Upon release, Fate/Samurai Remnant received "generally favorable" reviews from video game publications based on the review aggregate website Metacritic aimed towards the PC and PS5 ports. Fellow review aggregator OpenCritic assessed that the game received fair approval, being recommended by 92% of critics.

Much of the focus within reviews from critics that involved positive feedback in regards to the narrative. In Japan, four critics from Famitsu gave the game a total score of 36 out of 40, with each critic awarding the game a 9 out of 10. Stephanie Liu from Siliconera praised the game's story and characters, calling them "the strongest points of the game". While RPGamer's Alex Fuller similarly praised the story, stating that it "leaves a mark with a strong story and setting", despite criticizing the gameplay. Mitch Vogel of Nintendo Life said that it was a "hugely enjoyable" action role-playing video game that utilizes a "strong" development of the Musou formula. Writing for Destructoid, Smangaliso Simelane had commended the game saying it "does an adequate job of explaining all the elements of its world" while also praising the art style. Push Square's Robert Ramsey expressed that storyline was consistently "intriguing", and that the portrayal of a grounded character navigate "seemingly insurmountable situations" is what made the game "compelling". While Matt S. of Digitally Downloaded felt that it was surprising how "effective" the characterisation in Fate/Samurai Remnant was.

Aggregate scores
| Aggregator | Score |
|---|---|
| Metacritic | PC: 80/100 PS5: 81/100 |
| OpenCritic | 92% |

Review scores
| Publication | Score |
|---|---|
| Destructoid | 7.5/10 |
| Famitsu | 36/40 |
| Nintendo Life | 7/10 |
| RPGamer | 3.5/5 |
| Siliconera | 8/10 |

=== Sales ===
As of April 2024, Fate/Samurai Remnant had sold 410,000 units globally.

==Other media==
A short manga featuring an introduction to the game's setting was published in Type-Moon Ace VOL.15 by Kadokawa.
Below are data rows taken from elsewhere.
(** After 180 quiet iterations the farming job is due; its first call meets
    a JSON array and raises, the next iteration calls it again and it
    completes. *)
Lemma start_bot_survives_cycle_errors_witness :
  let s := state_of (start_bot recovering_env demo_config 180 (initial_state 0)) in
  let crash := run_pending recovering_env demo_config s in
  let next := run_pending recovering_env demo_config (advance (state_of crash) 10) in
  s = mkState 900 0 [mkJob Farming 900 900; mkJob Compounding 3600 3600;
                     mkJob StakingCheck 1800 1800] /\
  crash = (Raise (AttributeError "'list' object has no attribute 'get'"),
           state_of crash, events_of crash) /\
  next = (Ret tt, state_of next, events_of next) /\
  loop_body recovering_env demo_config s
  = (Ret tt, advance (state_of crash) 10,
     (events_of crash
        ++ [EvLog Error "Bot crashed: 'list' object has no attribute 'get'";
            EvSleep 10])%list) /\
  In Farming (cycles_run (events_of next)) /\
  loop_body recovering_env demo_config (advance (state_of crash) 10)
  = (Ret tt, advance (state_of next) 5, (events_of next ++ [EvSleep 5])%list).
Proof.
  intros s crash next.
  assert (Hs : s = mkState 900 0 [mkJob Farming 900 900; mkJob Compounding 3600 3600;
                                  mkJob StakingCheck 1800 1800])
    by (vm_compute; reflexivity).
  assert (Hcrash : crash = (Raise (AttributeError "'list' object has no attribute 'get'"),
                            state_of crash, events_of crash))
    by (vm_compute; reflexivity).
  assert (Hnext : next = (Ret tt, state_of next, events_of next))
    by (vm_compute; reflexivity).
  destruct (start_bot_survives_cycle_errors recovering_env demo_config)
    as (_ & _ & Hraise & Hret).
  destruct (Hraise s _ _ _ Hcrash)
    as (Hbody & _ & _ & done & i & rest & Hdue & _ & Hstay).
  destruct (Hret _ _ _ Hnext) as (Hbody' & _).
  split; [exact Hs|]. split; [exact Hcrash|]. split; [exact Hnext|].
  split; [exact Hbody|]. split; [|exact Hbody'].
  assert (Hfirst : In 0 (i :: rest)).
  { assert (Hlist : runnable_jobs s = [0]) by (vm_compute; reflexivity).
    rewrite Hlist in Hdue. destruct done as [|d done].
    - injection Hdue as <- _. left. reflexivity.
    - injection Hdue as _ Hdue. destruct done; discriminate Hdue. }
  destruct (Hstay 0 Hfirst) as (_ & _ & Hagain).
  apply (Hagain (state_of next) (events_of next) Farming Hnext).
  vm_compute. reflexivity.
Defined.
A promotional anime featuring Saber and Berserker was broadcast in Japan in December 2023 as part of a New Years' celebration with the Fate series. It depicts Saber and Berserker traveling around Japan and eating.

Several characters from the game were made playable in Fate/Grand Order as part of its collaboration with Samurai Remnant from January 17 to February 7, 2024.